Laura

51 4 0
                                    

Da quell' autunno, precisamente il 5 di maggio, non capitò mai più una cosa del genere. Non che me lo aspettassi. Quando lo raccontai a mia madre lei mi abbracciò forte e mi disse che probabilmente me l'ero immaginata per via del forte trauma. All'epoca non capivo cosa volesse dire. Ora si. Dominare l'acqua? Era molto più probabile che fosse stato un miracolo o, se mi passate il termine, una gigante botta di culo.
Mio fratello maggiore Lucas, invece, mi ha dato della "mentalmente sciroccata"; inutile dire che da quel giorno evita ogni genere di ombrello.
In ogni caso non mi interessa più di tanto.
Sono passati quasi 10 anni da allora e non è successo ancora nulla. Ora la mia vita è perfetta. Dopo essere usciti dall'ospedale, Mad mi ha ringraziata in tutti i modi. Lui è super convinto che gli abbia salvato la vita. Finché mi è grato per questo mi andrà benissimo assecondarlo. Due anni fa mia madre ha deciso di trasferirsi a Port Douglas per lavoro, prima ci andavamo solo per le vacanze estive. Non poteva darmi notizia migliore: dovevo iniziare il liceo perciò non avrei abbandonato i miei amici, ma la cosa più entusiasmante di tutte era che lì viveva Mad. Avrei rivisto i suoi meravigliosi occhi azzurri. Lui ne fu entusiasta quanto me. Da allora siamo stati tutto il tempo insieme e un anno fa si è dichiarato. È stato uno shock per me. Ovviamente accettai subito, lo avevo sempre adorato: alto, pelle bronzea, capelli nocciola costantemente in disordine, per non parlare dei suoi occhi. Ormai non guardo che lui. Purtroppo però gli altri ragazzi guardano me: non altissima, pelle dorata, formosa, con lunghi capelli dalle sfumature ramate, brillanti occhi castani chiari con sfumature verdi e un delizioso nasino all'insù.

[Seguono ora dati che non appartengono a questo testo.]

(* ===== verification/MasterDsp.v ===== *)
(** * MasterDsp: the master chain of the streamer

    Models [streamer/src/dsp/MasterDsp.h]: the configuration of the chain with its JSON
    form, and the wrapper that keeps it in step with the speaker's [DspEngine]; and the
    access the web interface gets to it ([streamer/src/app/StreamerApp.cpp], which merges
    a partial request onto the configuration in effect). *)

From S2P Require Import Prelude Core Json Audio Dsp.

(* [src/streamer/src/dsp/MasterDsp.h:30-35] MasterDspConfig *)
Record MasterDspConfig := mk_master_config
  { bypass : bool; input_gain_db : spec_float; master_volume_db : spec_float; limiter_enabled : bool;
    limiter_threshold_db : spec_float; eq_gains_db : list spec_float }.

Definition flat_config : MasterDspConfig :=
  mk_master_config false f0 f0 true (f_of_Z (-1)) (replicate kEqBands f0).

(* [src/streamer/src/dsp/MasterDsp.h:71-75] clampEqGainDb *)
Definition clampEqGainDb (db : spec_float) : spec_float :=
  if SFltb c_10 db then c_10 else if SFltb db (f_of_Z (-10)) then f_of_Z (-10) else db.

Section Json.
Context {J : JsonLib}.

(* [src/streamer/src/dsp/MasterDsp.h:37-46] MasterDspConfig::toJson *)
Definition master_to_json (c : MasterDspConfig) : json :=
  jobj [("bypass", jbool (bypass c)); ("input_gain_db", jdbl (input_gain_db c));
        ("master_volume_db", jdbl (master_volume_db c)); ("limiter_enabled", jbool (limiter_enabled c));
        ("limiter_threshold_db", jdbl (limiter_threshold_db c)); ("eq_gains_db", jarr (jdbl <$> eq_gains_db c))].

(** Fill the bands from the numbers of an array, as far as both go. *)
(* [src/streamer/src/dsp/MasterDsp.h:61-63] MasterDspConfig::fromJson *)
Fixpoint fill_gains (gains : list spec_float) (arr : list json) : Try (list spec_float) :=
  match gains, arr with
  | g :: gains, v :: arr =>
      x ← (if is_number v then get_double v else Done g);
      rest ← fill_gains gains arr;
      mret (x :: rest)
  | _, _ => mret gains
  end.

(* [src/streamer/src/dsp/MasterDsp.h:50-66] MasterDspConfig::fromJson *)
Definition master_from_json (j : json) : Try MasterDspConfig :=
  if negb (is_object j) then Done flat_config
  else
    b ← value_bool j "bypass" (bypass flat_config);
    ig ← value_double j "input_gain_db" (input_gain_db flat_config);
    mv ← value_double j "master_volume_db" (master_volume_db flat_config);
    le ← value_bool j "limiter_enabled" (limiter_enabled flat_config);
    lt ← value_double j "limiter_threshold_db" (limiter_threshold_db flat_config);
    eq ← match jfind j "eq_gains_db" with
         | Some a => if is_array a then l ← get_array a; fill_gains (eq_gains_db flat_config) l
                     else mret (eq_gains_db flat_config)
         | None => mret (eq_gains_db flat_config)
         end;
    mret (mk_master_config b ig mv le lt eq).
End Json.

(** ** The chain *)

Section Master.
Context {J : JsonLib} {M : Libm}.

(* [src/streamer/src/dsp/MasterDsp.h:122-124] MasterDsp *)
Record MasterDsp := mk_master { engine_ : DspEngine; config_ : MasterDspConfig }.

(** The settings a configuration stands for, in the order they are made. *)
(* [src/streamer/src/dsp/MasterDsp.h:110-120] MasterDsp::apply *)
Definition settings_of (c : MasterDspConfig) : list Setting :=
  [InputGain (input_gain_db c); OutputGain (master_volume_db c);
   LimiterTo (limiter_enabled c) (limiter_threshold_db c); EqGains (eq_gains_db c); Bypass (bypass c)].

Definition apply_config (c : MasterDspConfig) (e : DspEngine) : DspEngine :=
  foldl (fun e s => apply_setting s e) e (settings_of c).

(* [src/streamer/src/dsp/MasterDsp.h:79-83] MasterDsp::MasterDsp *)
Definition new_master (fs : spec_float) (channels : nat) : MasterDsp :=
  mk_master (apply_config flat_config (new_dsp fs channels)) flat_config.

(* [src/streamer/src/dsp/MasterDsp.h:94-102] MasterDsp::setConfig *)
Definition setConfig (incoming : MasterDspConfig) (m : MasterDsp) : MasterDsp :=
  let c := mk_master_config (bypass incoming) (input_gain_db incoming) (master_volume_db incoming)
             (limiter_enabled incoming) (limiter_threshold_db incoming) (clampEqGainDb <$> eq_gains_db incoming) in
  mk_master (apply_config c (engine_ m)) c.

(* [src/streamer/src/dsp/MasterDsp.h:88-90] MasterDsp::process *)
Definition master_process (frames channels : nat) (io : list Z) (m : MasterDsp) : MasterDsp * list Z :=
  let '(e, out) := processInt16 frames channels io (engine_ m) in (mk_master e (config_ m), out).

(** The setter behind /api/dsp. *)
(* [src/streamer/src/app/StreamerApp.cpp:403-408] StreamerApp::startup, the DSP setter *)
Definition patch_dsp (patch : json) (m : MasterDsp) : Try MasterDsp :=
  let current := master_to_json (config_ m) in
  let merged := if is_object patch then jupdate current patch else current in
  c ← master_from_json merged;
  mret (setConfig c m).
End Master.

(** ** Lemmas *)

Lemma clamp_clamped g : clampEqGainDb (clampEqGainDb g) = clampEqGainDb g.
Proof.
  unfold clampEqGainDb. destruct (SFltb c_10 g) eqn:H1; [reflexivity|].
  destruct (SFltb g (f_of_Z (-10))) eqn:H2; [reflexivity|]. by rewrite H1, H2.
Qed.

(** Settled: all the bands are there, and within the range. *)
Definition settled (c : MasterDspConfig) : Prop :=
  length (eq_gains_db c) = kEqBands /\ clampEqGainDb <$> eq_gains_db c = eq_gains_db c.

Section Lemmas.
Context {J : JsonLib} {L : JsonLaws J} {M : Libm}.

Lemma fill_length gains arr l : fill_gains gains arr = Done l -> length l = length gains.
Proof.
  revert arr l. induction gains as [|g gains IH]; intros [|v arr] l; cbn [fill_gains]; try (by intros [= <-]).
  destruct (if is_number v then get_double v else Done g) as [x|]; [|done]. cbn [mbind Try_bind].
  destruct (fill_gains gains arr) as [r|] eqn:Hr; [|done]. cbn. intros [= <-]. cbn. f_equal. by eapply IH.
Qed.

Lemma fill_all gains l : length l = length gains -> fill_gains gains (jdbl <$> l) = Done l.
Proof.
  revert l. induction gains as [|g gains IH]; intros [|x l] Hl; simplify_eq/=; [done|].
  rewrite is_number_dbl, get_double_dbl. cbn [mbind Try_bind].
  by rewrite IH.
Qed.

Lemma settled_patch patch m m' : patch_dsp patch m = Done m' -> settled (config_ m').
Proof.
  unfold patch_dsp. destruct (master_from_json _) as [c|] eqn:Hc; [|done]. intros [= <-].
  unfold setConfig, settled. cbn [config_ eq_gains_db]. rewrite length_fmap. split.
  - revert Hc. unfold master_from_json. destruct (is_object _); cbn [negb]; [|by intros [= <-]].
    unfold mbind, Try_bind. repeat (case_match; try done); intros [= <-]; cbn [eq_gains_db]; try done.
    all: lazymatch goal with
      | H : fill_gains _ _ = Done _ |- _ => exact (fill_length _ _ _ H)
      | H : mret _ = Done _ |- _ => by injection H as <-
      end.
  - rewrite <- list_fmap_compose. apply list_fmap_ext. intros ? g _. apply clamp_clamped.
Qed.

Lemma settled_flat : settled flat_config.
Proof. split; reflexivity. Qed.

(** What a configuration becomes under the JSON of a patched one. *)
Lemma value_merged {A} (get : json -> Try A) j p k d : is_object j = true -> is_object p = true ->
  value_or get (jupdate j p) k d = match jfind p k with Some v => get v | None => value_or get j k d end.
Proof.
  intros Hj Hp. unfold value_or. rewrite is_object_update, jfind_update, Hj by done. by destruct (jfind p k).
Qed.

Lemma master_values c :
  (forall d, value_or get_bool (master_to_json c) "bypass" d = Done (bypass c)) /\
  (forall d, value_or get_double (master_to_json c) "input_gain_db" d = Done (input_gain_db c)) /\
  (forall d, value_or get_double (master_to_json c) "master_volume_db" d = Done (master_volume_db c)) /\
  (forall d, value_or get_bool (master_to_json c) "limiter_enabled" d = Done (limiter_enabled c)) /\
  (forall d, value_or get_double (master_to_json c) "limiter_threshold_db" d = Done (limiter_threshold_db c)) /\
  jfind (master_to_json c) "eq_gains_db" = Some (jarr (jdbl <$> eq_gains_db c)).
Proof.
  unfold master_to_json. rewrite jfind_obj.
  split_and!; try intros d; rewrite ?value_or_obj; cbn [assoc String.eqb Ascii.eqb Bool.eqb];
    by rewrite ?get_bool_bool, ?get_double_dbl.
Qed.

Lemma master_round_trip c : length (eq_gains_db c) = kEqBands -> master_from_json (master_to_json c) = Done c.
Proof.
  intros Hl. unfold master_from_json, value_bool, value_double.
  assert (is_object (master_to_json c) = true) as -> by apply is_object_obj. cbn [negb].
  destruct (master_values c) as (-> & -> & -> & -> & -> & ->). cbn [mbind Try_bind].
  rewrite is_array_arr, get_array_arr. cbn [mbind Try_bind]. rewrite fill_all by done. by destruct c.
Qed.

(** Reading a patched configuration: field by field, the patch's value or the old one. *)
Lemma patched_fields c patch n : settled c -> is_object patch = true ->
  master_from_json (jupdate (master_to_json c) patch) = Done n ->
  value_bool patch "bypass" (bypass c) = Done (bypass n) /\
  value_double patch "input_gain_db" (input_gain_db c) = Done (input_gain_db n) /\
  value_double patch "master_volume_db" (master_volume_db c) = Done (master_volume_db n) /\
  value_bool patch "limiter_enabled" (limiter_enabled c) = Done (limiter_enabled n) /\
  value_double patch "limiter_threshold_db" (limiter_threshold_db c) = Done (limiter_threshold_db n) /\
  (jfind patch "eq_gains_db" = None -> eq_gains_db n = eq_gains_db c).
Proof.
  intros [Hlen _] Hp. unfold master_from_json, value_bool, value_double.
  assert (is_object (master_to_json c) = true) as Ho by apply is_object_obj.
  rewrite is_object_update, !value_merged, jfind_update by done. cbn [negb].
  destruct (master_values c) as (-> & -> & -> & -> & -> & ->).
  unfold value_or. rewrite Hp. unfold mbind, Try_bind.
  repeat lazymatch goal with
  | |- match ?t with Done _ => _ | Throw _ => _ end = Done n -> _ => destruct t as [?x|] eqn:?; [|done]
  end.
  intros [= <-]. split_and!; try done. intros He. rewrite He, is_array_arr, get_array_arr, fill_all in * by done.
  by simplify_eq.
Qed.
End Lemmas.

(** ** Properties *)

(** A request to the master chain changes what it names and nothing else.  From a
    chain whose configuration is settled, a patch that is an object and is accepted leaves
    every field it does not name as it was, gives every field it names the patch's value,
    and ends in a settled configuration again: 32 gains, each within 10 dB.  The engine has
    been given exactly the settings of that configuration, and its JSON form, which is what
    is stored, reads back as the same configuration. *)
Theorem patch_changes_what_it_names (J : JsonLib) (L : JsonLaws J) (M : Libm) patch m m' :
  settled (config_ m) -> is_object patch = true -> patch_dsp patch m = Done m' ->
  let c := config_ m in let c' := config_ m' in
  value_bool patch "bypass" (bypass c) = Done (bypass c') /\
  value_double patch "input_gain_db" (input_gain_db c) = Done (input_gain_db c') /\
  value_double patch "master_volume_db" (master_volume_db c) = Done (master_volume_db c') /\
  value_bool patch "limiter_enabled" (limiter_enabled c) = Done (limiter_enabled c') /\
  value_double patch "limiter_threshold_db" (limiter_threshold_db c) = Done (limiter_threshold_db c') /\
  (jfind patch "eq_gains_db" = None -> eq_gains_db c' = eq_gains_db c) /\
  settled c' /\ engine_ m' = apply_config c' (engine_ m) /\
  master_from_json (master_to_json c') = Done c'.
Proof.
  intros [Hlen Hcl] Hp Hd c c'.
  pose proof (settled_patch patch m m' Hd) as Hs. fold c' in Hs.
  revert Hd. unfold patch_dsp. rewrite Hp. fold c. destruct (master_from_json _) as [n|] eqn:Hn; [|done].
  intros [= Hm]. destruct (patched_fields c patch n (conj Hlen Hcl) Hp Hn) as (Hb & Hi & Hv & Hl & Ht & He).
  assert (bypass c' = bypass n /\ input_gain_db c' = input_gain_db n /\ master_volume_db c' = master_volume_db n /\
    limiter_enabled c' = limiter_enabled n /\ limiter_threshold_db c' = limiter_threshold_db n /\
    eq_gains_db c' = clampEqGainDb <$> eq_gains_db n /\ engine_ m' = apply_config c' (engine_ m))
    as (-> & -> & -> & -> & -> & Heq & He') by (unfold c'; by rewrite <- Hm).
  split_and!; try done.
  - intros Hno. by rewrite Heq, (He Hno).
  - by apply master_round_trip, Hs.
Qed.

(** A field of another type is not skipped: the reading throws, at start-up as well, where
    the stored configuration is read. *)
Lemma wrong_type_throws (J : JsonLib) (L : JsonLaws J) v what :
  get_bool v = Throw what -> master_from_json (jobj [("bypass", v)]) = Throw what.
Proof.
  intros Hv. unfold master_from_json, value_bool. rewrite is_object_obj. cbn [negb].
  rewrite (value_or_obj get_bool _ "bypass"). cbn [assoc String.eqb Ascii.eqb Bool.eqb]. by rewrite Hv.
Qed.

Lemma patch_changes_what_it_names_witness :
  let m := new_master (M:=flat_libm) (f_of_Z 48000) 2 in
  let patch := JObj [("master_volume_db", JInt (-6)); ("bypass", JBool true)] in
  exists m', patch_dsp (J:=jvalue_lib) (M:=flat_libm) patch m = Done m' /\
    bypass (config_ m') = true /\ master_volume_db (config_ m') = f_of_Z (-6) /\
    limiter_threshold_db (config_ m') = f_of_Z (-1).
Proof.
  intros m patch. eexists. split; [reflexivity|].
  match goal with |- bypass (config_ ?m') = _ /\ _ =>
    destruct (patch_changes_what_it_names jvalue_lib jvalue_laws flat_libm patch m m' settled_flat eq_refl eq_refl)
      as (Hb & _ & Hv & _ & Ht & _) end.
  split_and!; reflexivity.
Defined.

Mad è molto geloso, ma dopotutto è una cosa che mi piace. Ho anche trovato un lavoro qui: quattro giorni alla settimana mi reco al wildlife habitat più vicino. Adoro interagire con gli animali.
Ho fatto amicizia con un adorabile delfino di nome Daisy. Quando mi vede mi accoglie con la solita capriola e si lascia accarezzare, docile. Sono riuscita addirittura ad adottare una scimmietta sperduta, che si era infiltrata in un montacarichi in India. L'ho chiamata Sinki. È davvero dolcissima.
Oggi è il 5 maggio, dopo scuola devo tornare al lavoro.
Ho una sorpresa per Daisy: un enorme scatola di sardine, le sue preferite.
La campanella suona, ma la prof ci trattiene. Mi sale un istinto omicida: se avessi fatto tardi non avrei fatto in tempo a mangiare.
Appena ci congeda affretto il passo. Mad cerca di parlarmi, ma non riesce a starmi dietro.
"Laura, piccola, aspettami!"
Gli spiego la situazione e lo saluto di fretta: lo scuolabus era arrivato.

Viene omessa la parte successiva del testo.